Start of RECORDS SUPPLIED

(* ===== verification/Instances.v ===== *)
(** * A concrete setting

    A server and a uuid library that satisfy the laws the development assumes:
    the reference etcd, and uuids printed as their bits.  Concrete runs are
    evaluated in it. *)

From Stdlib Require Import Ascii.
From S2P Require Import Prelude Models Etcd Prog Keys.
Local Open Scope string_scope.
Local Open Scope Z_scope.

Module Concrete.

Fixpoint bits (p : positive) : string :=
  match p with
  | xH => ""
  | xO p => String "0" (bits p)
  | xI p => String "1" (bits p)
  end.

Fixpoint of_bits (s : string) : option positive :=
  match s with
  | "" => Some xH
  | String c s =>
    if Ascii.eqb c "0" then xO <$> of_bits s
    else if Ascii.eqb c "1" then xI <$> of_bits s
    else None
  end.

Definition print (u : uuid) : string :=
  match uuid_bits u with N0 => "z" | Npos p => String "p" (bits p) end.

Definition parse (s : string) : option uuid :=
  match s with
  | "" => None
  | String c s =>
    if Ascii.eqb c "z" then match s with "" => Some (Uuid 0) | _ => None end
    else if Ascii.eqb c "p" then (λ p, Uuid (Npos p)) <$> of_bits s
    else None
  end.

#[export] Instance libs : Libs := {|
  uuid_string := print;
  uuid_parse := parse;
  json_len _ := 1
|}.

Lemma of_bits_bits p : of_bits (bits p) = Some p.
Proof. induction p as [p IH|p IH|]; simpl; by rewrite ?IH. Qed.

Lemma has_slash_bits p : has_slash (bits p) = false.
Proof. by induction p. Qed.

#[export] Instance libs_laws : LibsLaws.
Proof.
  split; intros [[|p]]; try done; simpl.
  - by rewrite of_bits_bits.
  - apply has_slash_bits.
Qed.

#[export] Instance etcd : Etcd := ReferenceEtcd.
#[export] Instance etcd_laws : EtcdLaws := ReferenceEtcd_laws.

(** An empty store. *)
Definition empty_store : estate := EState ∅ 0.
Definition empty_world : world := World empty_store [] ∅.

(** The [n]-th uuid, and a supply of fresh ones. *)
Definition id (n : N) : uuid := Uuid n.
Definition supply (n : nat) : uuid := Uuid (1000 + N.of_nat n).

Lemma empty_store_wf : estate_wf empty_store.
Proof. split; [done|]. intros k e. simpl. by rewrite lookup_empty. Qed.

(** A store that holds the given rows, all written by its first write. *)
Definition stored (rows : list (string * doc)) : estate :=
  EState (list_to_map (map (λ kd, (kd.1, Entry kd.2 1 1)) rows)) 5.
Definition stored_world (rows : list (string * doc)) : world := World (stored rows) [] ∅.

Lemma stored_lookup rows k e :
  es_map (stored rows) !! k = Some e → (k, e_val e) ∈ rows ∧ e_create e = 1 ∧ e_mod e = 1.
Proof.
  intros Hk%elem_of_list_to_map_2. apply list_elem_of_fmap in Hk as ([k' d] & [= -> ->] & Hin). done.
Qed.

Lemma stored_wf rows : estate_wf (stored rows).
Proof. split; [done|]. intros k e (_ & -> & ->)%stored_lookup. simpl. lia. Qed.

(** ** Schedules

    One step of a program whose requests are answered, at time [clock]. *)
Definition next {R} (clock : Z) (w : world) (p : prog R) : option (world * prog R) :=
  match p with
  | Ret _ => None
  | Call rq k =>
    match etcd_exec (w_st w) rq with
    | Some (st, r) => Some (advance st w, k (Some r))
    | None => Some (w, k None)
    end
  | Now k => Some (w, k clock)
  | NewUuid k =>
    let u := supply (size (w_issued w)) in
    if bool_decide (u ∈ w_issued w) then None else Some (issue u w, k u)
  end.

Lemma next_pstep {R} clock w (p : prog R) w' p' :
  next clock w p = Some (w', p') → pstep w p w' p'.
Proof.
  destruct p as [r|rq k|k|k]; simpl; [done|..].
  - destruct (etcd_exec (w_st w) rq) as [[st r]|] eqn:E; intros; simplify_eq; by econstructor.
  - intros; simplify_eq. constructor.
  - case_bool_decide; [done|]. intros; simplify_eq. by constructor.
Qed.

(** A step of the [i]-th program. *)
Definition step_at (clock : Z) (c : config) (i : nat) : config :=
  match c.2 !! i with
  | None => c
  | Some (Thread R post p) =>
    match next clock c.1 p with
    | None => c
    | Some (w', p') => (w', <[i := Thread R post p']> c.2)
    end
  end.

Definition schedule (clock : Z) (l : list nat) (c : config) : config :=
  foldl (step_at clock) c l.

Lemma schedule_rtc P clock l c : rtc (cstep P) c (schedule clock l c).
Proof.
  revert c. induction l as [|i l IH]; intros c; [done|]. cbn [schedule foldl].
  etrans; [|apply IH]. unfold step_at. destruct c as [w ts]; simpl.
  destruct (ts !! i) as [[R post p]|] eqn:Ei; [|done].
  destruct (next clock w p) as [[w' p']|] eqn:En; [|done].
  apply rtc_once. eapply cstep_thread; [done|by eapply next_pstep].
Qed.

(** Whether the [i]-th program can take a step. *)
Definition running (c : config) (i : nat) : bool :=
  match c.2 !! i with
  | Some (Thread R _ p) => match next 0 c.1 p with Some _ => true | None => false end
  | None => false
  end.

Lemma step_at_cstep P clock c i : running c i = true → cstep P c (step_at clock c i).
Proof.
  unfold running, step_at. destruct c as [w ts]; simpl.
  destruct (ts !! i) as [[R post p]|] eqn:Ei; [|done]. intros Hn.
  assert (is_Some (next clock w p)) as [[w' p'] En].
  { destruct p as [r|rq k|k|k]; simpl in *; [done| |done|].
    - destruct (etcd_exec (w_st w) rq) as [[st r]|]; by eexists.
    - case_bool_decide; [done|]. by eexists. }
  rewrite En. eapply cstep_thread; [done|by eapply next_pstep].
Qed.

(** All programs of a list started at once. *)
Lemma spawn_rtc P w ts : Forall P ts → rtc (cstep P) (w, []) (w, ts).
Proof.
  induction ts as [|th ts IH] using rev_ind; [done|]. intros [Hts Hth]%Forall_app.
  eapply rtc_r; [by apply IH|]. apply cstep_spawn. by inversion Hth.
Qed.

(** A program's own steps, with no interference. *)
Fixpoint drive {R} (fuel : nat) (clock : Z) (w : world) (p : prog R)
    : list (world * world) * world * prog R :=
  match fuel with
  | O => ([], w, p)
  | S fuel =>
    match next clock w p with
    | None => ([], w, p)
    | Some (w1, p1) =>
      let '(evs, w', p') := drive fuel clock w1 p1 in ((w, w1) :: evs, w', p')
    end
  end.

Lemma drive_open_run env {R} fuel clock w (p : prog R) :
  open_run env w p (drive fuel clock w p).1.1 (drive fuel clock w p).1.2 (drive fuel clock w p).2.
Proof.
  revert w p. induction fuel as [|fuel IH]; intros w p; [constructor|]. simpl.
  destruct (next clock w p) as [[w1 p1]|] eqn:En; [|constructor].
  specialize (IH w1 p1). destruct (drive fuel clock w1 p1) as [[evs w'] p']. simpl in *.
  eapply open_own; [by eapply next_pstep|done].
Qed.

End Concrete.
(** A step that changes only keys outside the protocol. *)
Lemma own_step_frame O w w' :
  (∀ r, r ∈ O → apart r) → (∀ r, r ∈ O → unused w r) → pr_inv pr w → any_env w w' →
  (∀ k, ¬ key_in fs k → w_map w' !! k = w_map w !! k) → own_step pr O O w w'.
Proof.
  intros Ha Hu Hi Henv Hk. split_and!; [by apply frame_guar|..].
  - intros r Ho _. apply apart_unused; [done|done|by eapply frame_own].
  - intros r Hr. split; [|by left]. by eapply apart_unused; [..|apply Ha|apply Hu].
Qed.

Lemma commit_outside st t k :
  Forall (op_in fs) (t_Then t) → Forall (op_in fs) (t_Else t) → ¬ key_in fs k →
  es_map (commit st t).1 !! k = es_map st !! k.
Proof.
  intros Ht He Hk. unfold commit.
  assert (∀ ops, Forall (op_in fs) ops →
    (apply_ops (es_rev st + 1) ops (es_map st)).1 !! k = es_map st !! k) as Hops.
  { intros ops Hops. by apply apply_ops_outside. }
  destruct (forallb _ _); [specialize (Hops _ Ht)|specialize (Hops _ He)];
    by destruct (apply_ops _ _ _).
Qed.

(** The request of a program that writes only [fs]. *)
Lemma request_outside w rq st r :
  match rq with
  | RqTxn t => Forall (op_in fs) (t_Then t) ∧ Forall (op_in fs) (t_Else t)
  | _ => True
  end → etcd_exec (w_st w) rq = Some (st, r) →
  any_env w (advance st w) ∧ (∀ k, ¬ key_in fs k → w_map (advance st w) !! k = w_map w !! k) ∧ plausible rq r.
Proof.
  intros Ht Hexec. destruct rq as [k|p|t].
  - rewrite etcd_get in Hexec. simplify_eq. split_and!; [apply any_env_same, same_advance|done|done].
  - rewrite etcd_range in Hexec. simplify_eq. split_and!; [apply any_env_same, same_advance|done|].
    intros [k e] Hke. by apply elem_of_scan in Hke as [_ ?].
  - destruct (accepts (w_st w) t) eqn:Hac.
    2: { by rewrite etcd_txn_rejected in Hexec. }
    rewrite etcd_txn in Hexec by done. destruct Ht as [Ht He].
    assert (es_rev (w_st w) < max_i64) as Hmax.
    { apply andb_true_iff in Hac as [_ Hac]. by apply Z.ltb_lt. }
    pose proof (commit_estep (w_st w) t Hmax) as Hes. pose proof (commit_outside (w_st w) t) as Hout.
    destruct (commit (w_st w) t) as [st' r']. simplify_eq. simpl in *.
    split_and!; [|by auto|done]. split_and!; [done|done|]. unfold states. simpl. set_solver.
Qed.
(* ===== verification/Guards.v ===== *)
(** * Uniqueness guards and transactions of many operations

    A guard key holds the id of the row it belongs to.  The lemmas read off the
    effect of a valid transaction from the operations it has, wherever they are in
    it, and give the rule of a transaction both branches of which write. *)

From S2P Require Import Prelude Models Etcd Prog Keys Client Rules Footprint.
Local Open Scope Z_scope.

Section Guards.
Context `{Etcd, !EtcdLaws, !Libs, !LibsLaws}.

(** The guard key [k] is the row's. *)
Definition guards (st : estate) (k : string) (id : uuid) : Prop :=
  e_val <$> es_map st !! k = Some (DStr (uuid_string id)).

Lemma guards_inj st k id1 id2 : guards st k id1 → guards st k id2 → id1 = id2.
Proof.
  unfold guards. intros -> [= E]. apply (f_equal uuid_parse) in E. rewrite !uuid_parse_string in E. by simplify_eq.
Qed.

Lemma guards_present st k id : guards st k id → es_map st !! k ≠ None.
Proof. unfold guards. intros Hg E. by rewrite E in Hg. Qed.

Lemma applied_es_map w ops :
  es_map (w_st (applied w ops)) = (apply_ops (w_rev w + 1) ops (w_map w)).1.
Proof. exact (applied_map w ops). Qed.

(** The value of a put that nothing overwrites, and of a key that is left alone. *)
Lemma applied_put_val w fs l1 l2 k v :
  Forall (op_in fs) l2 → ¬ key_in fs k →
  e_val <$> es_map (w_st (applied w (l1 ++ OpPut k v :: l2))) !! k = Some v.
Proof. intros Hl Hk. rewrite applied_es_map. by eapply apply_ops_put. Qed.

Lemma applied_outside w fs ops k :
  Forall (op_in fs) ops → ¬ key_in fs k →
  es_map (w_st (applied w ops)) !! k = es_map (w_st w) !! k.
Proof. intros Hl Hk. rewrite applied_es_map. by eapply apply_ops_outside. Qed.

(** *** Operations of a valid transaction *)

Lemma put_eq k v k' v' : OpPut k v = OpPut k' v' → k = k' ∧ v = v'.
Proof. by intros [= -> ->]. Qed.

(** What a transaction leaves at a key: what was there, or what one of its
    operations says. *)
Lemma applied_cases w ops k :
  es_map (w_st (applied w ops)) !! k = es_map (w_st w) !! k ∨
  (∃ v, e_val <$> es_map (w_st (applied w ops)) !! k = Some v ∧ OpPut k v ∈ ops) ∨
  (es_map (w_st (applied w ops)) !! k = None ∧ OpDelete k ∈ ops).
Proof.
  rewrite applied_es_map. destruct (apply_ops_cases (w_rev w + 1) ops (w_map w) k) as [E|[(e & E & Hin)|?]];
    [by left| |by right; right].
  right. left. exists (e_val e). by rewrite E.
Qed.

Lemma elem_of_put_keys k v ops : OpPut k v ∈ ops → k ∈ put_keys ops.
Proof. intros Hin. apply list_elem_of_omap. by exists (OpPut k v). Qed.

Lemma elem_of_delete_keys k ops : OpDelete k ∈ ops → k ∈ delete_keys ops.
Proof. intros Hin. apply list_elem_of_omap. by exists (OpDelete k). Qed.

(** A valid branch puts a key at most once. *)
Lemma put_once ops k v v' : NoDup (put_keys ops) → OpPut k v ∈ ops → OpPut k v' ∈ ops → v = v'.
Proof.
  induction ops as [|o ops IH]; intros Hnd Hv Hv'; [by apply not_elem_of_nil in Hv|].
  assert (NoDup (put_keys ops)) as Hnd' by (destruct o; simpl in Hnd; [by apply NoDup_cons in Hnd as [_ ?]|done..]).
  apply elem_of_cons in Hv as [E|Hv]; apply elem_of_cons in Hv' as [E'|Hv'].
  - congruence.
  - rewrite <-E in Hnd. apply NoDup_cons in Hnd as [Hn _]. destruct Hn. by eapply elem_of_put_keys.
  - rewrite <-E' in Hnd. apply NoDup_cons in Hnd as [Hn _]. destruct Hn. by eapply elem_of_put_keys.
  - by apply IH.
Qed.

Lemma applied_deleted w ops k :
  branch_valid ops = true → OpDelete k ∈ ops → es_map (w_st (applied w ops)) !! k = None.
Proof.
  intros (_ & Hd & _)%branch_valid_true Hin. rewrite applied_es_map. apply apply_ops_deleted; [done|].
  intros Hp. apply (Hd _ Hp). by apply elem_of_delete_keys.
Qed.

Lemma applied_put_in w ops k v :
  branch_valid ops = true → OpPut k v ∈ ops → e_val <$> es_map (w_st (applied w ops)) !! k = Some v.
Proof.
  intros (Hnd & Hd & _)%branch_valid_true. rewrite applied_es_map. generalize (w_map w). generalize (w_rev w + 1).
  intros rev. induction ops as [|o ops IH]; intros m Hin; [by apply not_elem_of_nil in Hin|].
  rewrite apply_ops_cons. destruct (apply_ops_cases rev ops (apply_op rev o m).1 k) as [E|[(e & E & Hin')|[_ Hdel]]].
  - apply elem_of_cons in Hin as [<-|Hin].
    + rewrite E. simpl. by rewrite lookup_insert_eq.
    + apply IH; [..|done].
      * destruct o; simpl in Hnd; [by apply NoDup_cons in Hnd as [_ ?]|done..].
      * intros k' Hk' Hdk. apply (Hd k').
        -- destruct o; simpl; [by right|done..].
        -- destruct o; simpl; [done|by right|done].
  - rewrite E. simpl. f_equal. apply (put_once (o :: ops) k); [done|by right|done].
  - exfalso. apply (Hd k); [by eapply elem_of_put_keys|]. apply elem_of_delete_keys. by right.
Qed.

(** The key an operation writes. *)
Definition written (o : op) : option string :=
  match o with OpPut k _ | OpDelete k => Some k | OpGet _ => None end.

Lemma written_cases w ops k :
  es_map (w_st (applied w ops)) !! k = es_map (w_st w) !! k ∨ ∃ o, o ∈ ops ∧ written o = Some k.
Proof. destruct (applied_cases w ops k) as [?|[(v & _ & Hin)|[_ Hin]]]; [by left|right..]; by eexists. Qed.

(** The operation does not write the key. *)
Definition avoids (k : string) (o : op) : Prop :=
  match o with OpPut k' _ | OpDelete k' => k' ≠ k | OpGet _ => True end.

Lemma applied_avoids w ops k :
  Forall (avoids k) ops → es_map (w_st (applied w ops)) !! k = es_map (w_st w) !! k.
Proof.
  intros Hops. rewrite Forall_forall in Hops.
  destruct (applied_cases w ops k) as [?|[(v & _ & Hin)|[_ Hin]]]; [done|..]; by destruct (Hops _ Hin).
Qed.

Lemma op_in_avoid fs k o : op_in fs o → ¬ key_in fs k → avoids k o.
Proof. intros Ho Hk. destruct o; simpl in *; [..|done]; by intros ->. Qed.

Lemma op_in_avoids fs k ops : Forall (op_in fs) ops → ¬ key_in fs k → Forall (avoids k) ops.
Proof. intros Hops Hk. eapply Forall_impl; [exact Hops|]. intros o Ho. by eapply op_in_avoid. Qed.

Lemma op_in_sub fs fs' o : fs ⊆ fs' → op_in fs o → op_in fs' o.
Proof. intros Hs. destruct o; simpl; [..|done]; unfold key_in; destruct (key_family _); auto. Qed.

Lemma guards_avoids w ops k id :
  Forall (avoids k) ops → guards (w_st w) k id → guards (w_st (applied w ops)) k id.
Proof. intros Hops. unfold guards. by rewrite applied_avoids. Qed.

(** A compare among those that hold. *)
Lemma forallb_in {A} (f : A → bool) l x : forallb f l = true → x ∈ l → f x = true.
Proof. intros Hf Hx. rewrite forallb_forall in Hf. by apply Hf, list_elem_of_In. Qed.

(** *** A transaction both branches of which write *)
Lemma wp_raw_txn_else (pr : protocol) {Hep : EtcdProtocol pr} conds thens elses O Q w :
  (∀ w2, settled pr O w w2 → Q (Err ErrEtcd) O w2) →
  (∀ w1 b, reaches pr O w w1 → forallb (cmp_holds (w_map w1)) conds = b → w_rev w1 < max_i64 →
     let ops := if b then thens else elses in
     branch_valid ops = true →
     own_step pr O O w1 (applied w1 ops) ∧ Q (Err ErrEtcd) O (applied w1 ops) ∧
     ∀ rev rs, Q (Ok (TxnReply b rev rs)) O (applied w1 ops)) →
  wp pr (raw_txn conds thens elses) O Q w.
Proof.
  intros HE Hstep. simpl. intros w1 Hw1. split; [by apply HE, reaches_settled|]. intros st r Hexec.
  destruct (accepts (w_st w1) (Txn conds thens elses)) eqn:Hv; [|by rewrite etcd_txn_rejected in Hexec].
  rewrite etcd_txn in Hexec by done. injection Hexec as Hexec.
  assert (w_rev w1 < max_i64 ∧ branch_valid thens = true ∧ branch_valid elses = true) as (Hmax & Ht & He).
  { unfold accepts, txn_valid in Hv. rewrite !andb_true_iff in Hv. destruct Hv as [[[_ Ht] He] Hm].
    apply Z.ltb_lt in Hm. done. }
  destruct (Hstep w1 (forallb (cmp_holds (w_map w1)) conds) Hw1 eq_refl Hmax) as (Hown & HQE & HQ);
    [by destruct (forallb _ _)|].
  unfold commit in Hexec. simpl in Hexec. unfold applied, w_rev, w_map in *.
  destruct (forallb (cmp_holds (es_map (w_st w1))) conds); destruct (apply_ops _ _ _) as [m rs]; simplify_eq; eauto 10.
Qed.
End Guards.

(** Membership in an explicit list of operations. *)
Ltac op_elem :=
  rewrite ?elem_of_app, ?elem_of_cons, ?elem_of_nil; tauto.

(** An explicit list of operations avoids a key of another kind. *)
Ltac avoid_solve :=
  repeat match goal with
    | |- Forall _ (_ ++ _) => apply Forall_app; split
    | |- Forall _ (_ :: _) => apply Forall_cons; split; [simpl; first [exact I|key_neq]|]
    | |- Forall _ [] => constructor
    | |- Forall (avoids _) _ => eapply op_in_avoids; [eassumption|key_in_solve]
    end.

End of RECORDS SUPPLIED

**THE TASK**
The reply should consist solely of the lines above from the one that has "R post p) =>" through the one that has "foldl (step_at clock) c l.", reproduced exactly.

**RESPONSE FOR THIS EXERCISE**
  | Some (Thread R post p) =>
    match next clock c.1 p with
    | None => c
    | Some (w', p') => (w', <[i := Thread R post p']> c.2)
    end
  end.

Definition schedule (clock : Z) (l : list nat) (c : config) : config :=
  foldl (step_at clock) c l.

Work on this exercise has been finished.